Daljit Singh

Personal information
- Born: 1941 or 1942 (age 83–84)
- Role: Wicket-keeper
- Relations: Simone Singh (daughter)

Domestic team information
- 1961/62–1964/65: Services
- 1963/64: Northern Punjab
- 1965/66: Delhi
- 1966/67–1978/79: Bihar

Career statistics
| Competition | FC | List A |
| Matches | 87 | 3 |
| Runs scored | 3,964 | 28 |
| Batting average | 32.76 | 14.00 |
| 100s/50s | 7/19 | 0/0 |
| Top score | 145 | 27 |
| Balls bowled | 72 | – |
| Wickets | 1 | – |
| Bowling average | 59.00 | – |
| 5 wickets in innings | 0 | – |
| 10 wickets in match | 0 | n/a |
| Best bowling | 1/15 | – |
| Catches/stumpings | 157/68 | 4/0 |
- Source: ESPNcricinfo, 14 January 2016

= Daljit Singh (cricketer, born 1940s) =

Indian cricketer (born c. 1940)

Daljit Singh (born 1940 or 1941) is an Indian former first-class cricketer and pitch curator. He played for various teams during his career from 1961/62 to 1978/79. After his playing career, he became a pitch curator and chairman of the grounds and pitches committee of the Board of Control for Cricket in India.

==Life and career==
Singh was a wicket-keeper batsman who appeared in 87 first-class and 3 List A matches. The teams he represented include Services, Northern Punjab, Delhi, Bihar, North Zone and East Zone. He was a prolific wicket-keeper and batsman, effecting more than 200 dismissals and scoring close to 4000 runs. He was working for the Indian Navy when he started his cricket career with Services. He played for Bihar for 12 seasons and also captained them to 1975–76 Ranji Trophy final.

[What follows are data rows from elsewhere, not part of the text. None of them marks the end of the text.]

Lemma cloud_changes_only_by_update_witness :
  exec (spawn Demo.game0) Demo.trace0 Demo.world0 /\
  particlesCloud (game Demo.world0) =
  @Cloud_update Demo.collab default_acceleration F32.lit_0_01 true
    (particlesCloud Demo.game0).
Proof.
  split; [exact exec_trace0 |].
  destruct (cloud_changes_only_by_update exec_trace0) as [Hcloud _].
  rewrite Hcloud. reflexivity.
Defined.

Lemma updates_published_once_witness :
  started (spawn Demo.game0) /\
  exec (spawn Demo.game0) Demo.trace0 Demo.world0 /\
  count_updates Demo.trace0 = 1%nat /\
  count_swaps Demo.trace0 = 1%nat.
Proof.
  split; [exact GameFacts.Demo_started |].
  split; [exact exec_trace0 |].
  pose proof (updates_published_once GameFacts.Demo_started exec_trace0)
    as Hcount.
  split; [rewrite Hcount |]; reflexivity.
Defined.

Lemma published_mesh_of_latest_particles_witness :
  exec (spawn Demo.game0) Demo.trace0 Demo.world0 /\
  Demo.trace0 =
    firstn 5 Demo.trace0 ++ EvSwap Demo2.mesh0 :: skipn 6 Demo.trace0 /\
  exists single iso,
    Demo2.mesh0 =
    fst (@generateMesh Demo.collab
           (Cloud_getParticles
              (cloud_after (firstn 5 Demo.trace0)
                 (particlesCloud Demo.game0)))
           radius single iso).
Proof.
  assert (Heq : Demo.trace0 =
                firstn 5 Demo.trace0 ++ EvSwap Demo2.mesh0 ::
                skipn 6 Demo.trace0) by reflexivity.
  split; [exact exec_trace0 |].
  split; [exact Heq |].
  exact (published_mesh_of_latest_particles _ _ _ exec_trace0 Heq).
Defined.
(** * KittiBox single-box decoder (decoder/my_yolo.py): decoder, loss, evaluation

    A shallow embedding of [_rezoom], [apply_rezoom], [_build_yolo_fc_layer],
    [decoder], [loss] and the accuracy part of [evaluation].

    Conventions of the embedding:
    - a TensorFlow tensor is its static shape together with its row-major
      buffer ([tensor]); every operation that TensorFlow refuses on a shape
      mismatch returns [None];
    - float32 values are idealised as real numbers ([R]); comparisons on
      them go through [Rlt_dec];
    - the variables of the graph ([tf.get_variable]) are read from an explicit
      store, the random draws of [tf.nn.dropout] from an explicit source of
      keep masks, and the ['losses'] collection is threaded through [loss];
    - [train_utils.bilinear_select] and [tf.user_ops.hungarian] live outside
      this file of the repository and are section variables; so are the point
      sampler behind [train_utils.interp] and the box-wise functions behind
      [train_utils.to_x1y1x2y2] and [train_utils.iou], which the model applies
      row by row;
    - the summaries written for TensorBoard and the image files of
      [evaluation] are left out. *)

From Stdlib Require Import String Ascii DecimalString Decimal.
From Stdlib Require Import Arith Lia ZArith Reals Lra Bool List.
Import ListNotations.

Set Implicit Arguments.

(** ** Fallible computations *)

Definition bind {A B : Type} (m : option A) (f : A -> option B) : option B :=
  match m with
  | Some a => f a
  | None => None
  end.

Notation "x <- m ;; k" := (bind m (fun x => k))
  (at level 61, m at next level, right associativity).
Notation "' p <- m ;; k" := (bind m (fun x => match x with p => k end))
  (at level 61, p pattern, m at next level, right associativity).

Definition guard (b : bool) : option unit := if b then Some tt else None.

Fixpoint mapM {A B : Type} (f : A -> option B) (l : list A) : option (list B) :=
  match l with
  | [] => Some []
  | a :: l' => b <- f a ;; bs <- mapM f l' ;; Some (b :: bs)
  end.

(** ** Row-major index arithmetic *)

Fixpoint prod (s : list nat) : nat :=
  match s with
  | [] => 1
  | n :: r => n * prod r
  end.

(** Offset of a multi-index in a buffer of shape [s]. *)
Fixpoint ravel (s idx : list nat) : nat :=
  match s, idx with
  | _ :: r, i :: idx' => i * prod r + ravel r idx'
  | _, _ => 0
  end.

(** Multi-index of an offset in a buffer of shape [s]. *)
Fixpoint unravel (s : list nat) (j : nat) : list nat :=
  match s with
  | [] => []
  | _ :: r => j / prod r :: unravel r (j mod prod r)
  end.

(** [idx] is a valid multi-index for shape [s]. *)
Fixpoint in_bounds (s idx : list nat) : Prop :=
  match s, idx with
  | [], [] => True
  | n :: r, i :: idx' => i < n /\ in_bounds r idx'
  | _, _ => False
  end.

Definition eqb_shape (s1 s2 : list nat) : bool :=
  if list_eq_dec Nat.eq_dec s1 s2 then true else false.

(** ** Tensors *)

Record tensor (A : Type) : Type := Tensor {
  tshape : list nat;
  tdata : list A
}.

Arguments Tensor {A} _ _.

Section TensorOps.
Context {A : Type}.
Variable d : A.

Definition size (t : tensor A) : nat := length (tdata t).

(** The buffer has as many elements as the shape announces. *)
Definition wf (t : tensor A) : Prop := length (tdata t) = prod (tshape t).

Definition get (t : tensor A) (idx : list nat) : A :=
  nth (ravel (tshape t) idx) (tdata t) d.

(** The tensor of shape [s] whose element at [idx] is [f idx]. *)
Definition tab (s : list nat) (f : list nat -> A) : tensor A :=
  Tensor s (map (fun j => f (unravel s j)) (seq 0 (prod s))).

(** [tf.reshape(t, s)] for a fully specified shape [s]. *)
Definition reshape (t : tensor A) (s : list nat) : option (tensor A) :=
  if size t =? prod s then Some (Tensor s (tdata t)) else None.

(** [tf.reshape(t, [-1])]. *)
Definition reshape_flat (t : tensor A) : tensor A :=
  Tensor [size t] (tdata t).

(** [tf.reshape(t, [-1, c])]. *)
Definition reshape_rows (t : tensor A) (c : nat) : option (tensor A) :=
  if (0 <? c) && (size t mod c =? 0)
  then Some (Tensor [size t / c; c] (tdata t))
  else None.

(** Row [r] of a buffer seen as rows of width [w]. *)
Definition row_of (w : nat) (t : tensor A) (r : nat) : list A :=
  firstn w (skipn (r * w) (tdata t)).

(** Shape of the result of a broadcasting operation, on reversed shapes. *)
Fixpoint bshape_rev (r1 r2 : list nat) : option (list nat) :=
  match r1, r2 with
  | [], r => Some r
  | r, [] => Some r
  | n :: r1', m :: r2' =>
      r <- bshape_rev r1' r2' ;;
      if n =? m then Some (n :: r)
      else if n =? 1 then Some (m :: r)
      else if m =? 1 then Some (n :: r)
      else None
  end.

Definition bshape (s1 s2 : list nat) : option (list nat) :=
  option_map (@rev nat) (bshape_rev (rev s1) (rev s2)).

(** Index, in an operand of shape [s], of the element that the broadcast
    result reads at [idx]: leading axes the operand lacks are dropped and
    axes of extent 1 are read at 0. *)
Definition bidx (s idx : list nat) : list nat :=
  map (fun ni => if fst ni =? 1 then 0 else snd ni)
      (combine s (skipn (length idx - length s) idx)).

(** [tf.slice]-style selections used by the source. *)

(** [t[:, :, a:b]] on a rank-3 tensor. *)
Definition slice_last3 (t : tensor A) (a b : nat) : option (tensor A) :=
  match tshape t with
  | [n; k; c] =>
      Some (tab [n; k; Nat.min b c - a]
                (fun idx => match idx with
                            | [i; j; l] => get t [i; j; a + l]
                            | _ => d
                            end))
  | _ => None
  end.

(** [t[:, :, :, :c]] on a rank-4 tensor. *)
Definition take_channels (t : tensor A) (c : nat) : option (tensor A) :=
  match tshape t with
  | [b; h; w; ch] =>
      Some (tab [b; h; w; Nat.min c ch]
                (fun idx => match idx with
                            | [i; y; x; l] => get t [i; y; x; l]
                            | _ => d
                            end))
  | _ => None
  end.

(** [t[:, k, :]] on a rank-3 tensor. *)
Definition select_mid (t : tensor A) (k : nat) : option (tensor A) :=
  match tshape t with
  | [n; m; f] =>
      if k <? m
      then Some (tab [n; f] (fun idx => match idx with
                                        | [i; l] => get t [i; k; l]
                                        | _ => d
                                        end))
      else None
  | _ => None
  end.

Singh was employed with Tata Steel in Jamshedpur during his career with Bihar. He worked for one year at 10 Janpath, where he prepared a cricket pitch inside the residence of the Indian Prime Minister Lal Bahadur Shastri for Shastri's son who was interested in cricket. He worked for 22 years with Tata Steel as chief of community and rural development services, before being employed for three years in Bangalore by an NGO. During his stay in Bangalore he coached the likes of Rahul Dravid, Anil Kumble, Javagal Srinath and Venkatesh Prasad. He was then offered a coaching role with the Punjab team as well as a role with the under-construction stadium in Mohali by the Punjab Cricket Association (PCA) secretary I. S. Bindra.

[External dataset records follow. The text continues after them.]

(** X8: validation returns an evaluation exactly when the parsed value is
    an object that has the three keys and whose score [int] reads as an
    integer from 1 to 5; the evaluation then holds that integer and the
    [str] of the two other values, whatever their JSON type.  A list, a
    string or a scalar never yields an evaluation, and no field is ever
    filled with a default. *)
Theorem evaluation_is_built_from_an_object_with_three_keys rt result ev :
  build_evaluation rt result = Returns ev <->
  exists d sv su im,
    result = JObject d
    /\ dict_get d (lit "score") = Some sv
    /\ dict_get d (lit "summary") = Some su
    /\ dict_get d (lit "improvement") = Some im
    /\ py_int rt sv = Returns (EvaluationResponse.score ev)
    /\ (1 <= EvaluationResponse.score ev <= 5)%Z
    /\ EvaluationResponse.summary ev = py_str rt su
    /\ EvaluationResponse.improvement ev = py_str rt im.
Proof.
  split.
  - intros H.
    destruct (build_evaluation_returns_object _ _ _ H) as [d ->].
    destruct (dict_has d (lit "score") && dict_has d (lit "summary")
                && dict_has d (lit "improvement")) eqn:E.
    + apply andb_true_iff in E as [E Him].
      apply andb_true_iff in E as [Hs Hsu].
      apply dict_has_get in Hs as [sv Hs].
      apply dict_has_get in Hsu as [su Hsu].
      apply dict_has_get in Him as [im Him].
      rewrite (build_evaluation_object rt d sv su im Hs Hsu Him) in H.
      destruct (py_int rt sv) as [k|e] eqn:Hi; simpl in H; try discriminate H.
      apply new_EvaluationResponse_inv in H as [-> Hk].
      exists d, sv, su, im. simpl. auto 10.
    + rewrite (build_evaluation_missing rt d E) in H. discriminate H.
  - intros (d & sv & su & im & -> & Hs & Hsu & Him & Hi & Hk & Hsum & Himp).
    rewrite (build_evaluation_object rt d sv su im Hs Hsu Him), Hi. simpl.
    unfold new_EvaluationResponse.
    replace ((1 <=? EvaluationResponse.score ev)%Z
             && (EvaluationResponse.score ev <=? 5)%Z) with true.
    + destruct ev as [k s i]. simpl in *. now subst.
    + symmetry. apply andb_true_iff. split; apply Z.leb_le; lia.
Qed.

He has been the curator of Mohali's PCA Stadium for over 20 years. He was a member of BCCI's first Pitch Committee that was formed in 1997. He worked as the chairman of the Board of Control for Cricket in India (BCCI) grounds and pitches committee but was sacked in December 2009 after an ODI at Delhi was called off with the match referee declaring the pitch "dangerous" and unsuitable for play. He became the chairman of BCCI's grounds and pitches committee again, and holds the position as of December 2015.